### EXERCISE OBJECTIVE
Return every line of the listing below, unchanged, from its first line to the line holding "tk_arrivals : list tref;", that line included.

### DATA FOR REVIEW
(* ===== verification/Scheduler.v ===== *)
(** The batching strategies and the scheduler loop of [src/system/scheduler.py].
    A strategy runs while producers keep putting tasks, the clock advances and
    the configuration changes: each turn of a loop reads its own clock, its own
    configuration and its own arrivals, supplied by a [tick]. *)
From S2P Require Import Prelude PyVal Tasks Queue Config.

(** What one turn of a strategy's loop observes: the arrivals before its [get]
    returns, [config.batch_size] and [time.time()]. *)
Record tick := mkTick {
  tk_arrivals : list tref;
  tk_batch_size : Z;
  tk_wall : Q;
}.

Definition arrivals_of (tks : list tick) : list tref := mjoin (tk_arrivals <$> tks).

(** ** [FIFOScheduler.next_batch] *)

(** [None]: the ticks ran out with the loop still running. *)
Fixpoint fifo_loop (tks : list tick) (batch : list tref) (q : TaskQueue)
    : option (list tref * TaskQueue) :=
  match tks with
  | [] => None
  | tk :: tks' =>
      if py_len batch <? tk_batch_size tk then
        match queue_get (arrive (tk_arrivals tk) q) with
        | (None, q') => Some (batch, q')
        | (Some r, q') => fifo_loop tks' (batch ++ [r]) q'
        end
      else Some (batch, q)
  end.

Definition fifo_next_batch (tks : list tick) (q : TaskQueue) := fifo_loop tks [] q.

(** ** [BatchingScheduler.next_batch] *)

Definition FILL_TIMEOUT : Q := 1 # 10.

Fixpoint batching_loop (dl : Q) (tks : list tick) (batch : list tref) (q : TaskQueue)
    : option (list tref * TaskQueue) :=
  match tks with
  | [] => None
  | tk :: tks' =>
      if (py_len batch <? tk_batch_size tk) && (tk_wall tk <?q dl) then
        match queue_get (arrive (tk_arrivals tk) q) with
        | (None, q') => batching_loop dl tks' batch q'
        | (Some r, q') => batching_loop dl tks' (batch ++ [r]) q'
        end
      else Some (batch, q)
  end.

Definition batching_next_batch (wall0 : Q) (tks : list tick) (q : TaskQueue) :=
  batching_loop (wall0 + FILL_TIMEOUT)%Q tks [] q.

(** ** [LatencyAwareScheduler.next_batch] *)

(** The readings of one call: the batch size for the cap and for the slice, the
    threshold, the arrivals during the drain, and the clock as the first and the
    second comprehension read it for each task. *)
Record latency_obs := mkObs {
  ob_cap_batch_size : Z;
  ob_batch_size : Z;
  ob_threshold : Q;
  ob_arrivals : list (list tref);
  ob_clock_old : tref → Q;
  ob_clock_fresh : tref → Q;
}.

Section latency_aware.
Context (h : store).

(** [t.age_ms] and [t.creation_time] of the object a reference points at. *)
Definition creation_of (r : tref) : Q :=
  match h !! r with Some t => creation_time t | None => 0%Q end.
Definition age_of (wall : Q) (r : tref) : Q :=
  match h !! r with Some t => age_ms wall t | None => 0%Q end.

Definition is_old (ob : latency_obs) (r : tref) : bool :=
  ob_threshold ob <=?q age_of (ob_clock_old ob r) r.
Definition is_fresh (ob : latency_obs) (r : tref) : bool :=
  age_of (ob_clock_fresh ob r) r <?q ob_threshold ob.

(** The batch, the new buffer, and the queue. *)
Definition latency_next_batch (ob : latency_obs) (buffer : list tref) (q : TaskQueue)
    : list tref * list tref * TaskQueue :=
  let cap := ob_cap_batch_size ob * 4 in
  let '(buffer, q) :=
    if py_len buffer <? cap then
      let '(new_tasks, q') := queue_drain (cap - py_len buffer) (ob_arrivals ob) q in
      (buffer ++ new_tasks, q')
    else (buffer, q) in
  match buffer with
  | [] => ([], [], q)
  | _ =>
      let old := filter (λ r, is_old ob r = true) buffer in
      let fresh := filter (λ r, is_fresh ob r = true) buffer in
      let batch := py_take (ob_batch_size ob)
                     (py_sort creation_of old ++ py_sort creation_of fresh) in
      (batch, filter (λ r, r ∉ batch) buffer, q)
  end.
End latency_aware.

### YOUR SOLUTION
(* ===== verification/Scheduler.v ===== *)
(** The batching strategies and the scheduler loop of [src/system/scheduler.py].
    A strategy runs while producers keep putting tasks, the clock advances and
    the configuration changes: each turn of a loop reads its own clock, its own
    configuration and its own arrivals, supplied by a [tick]. *)
From S2P Require Import Prelude PyVal Tasks Queue Config.

(** What one turn of a strategy's loop observes: the arrivals before its [get]
    returns, [config.batch_size] and [time.time()]. *)
Record tick := mkTick {
  tk_arrivals : list tref;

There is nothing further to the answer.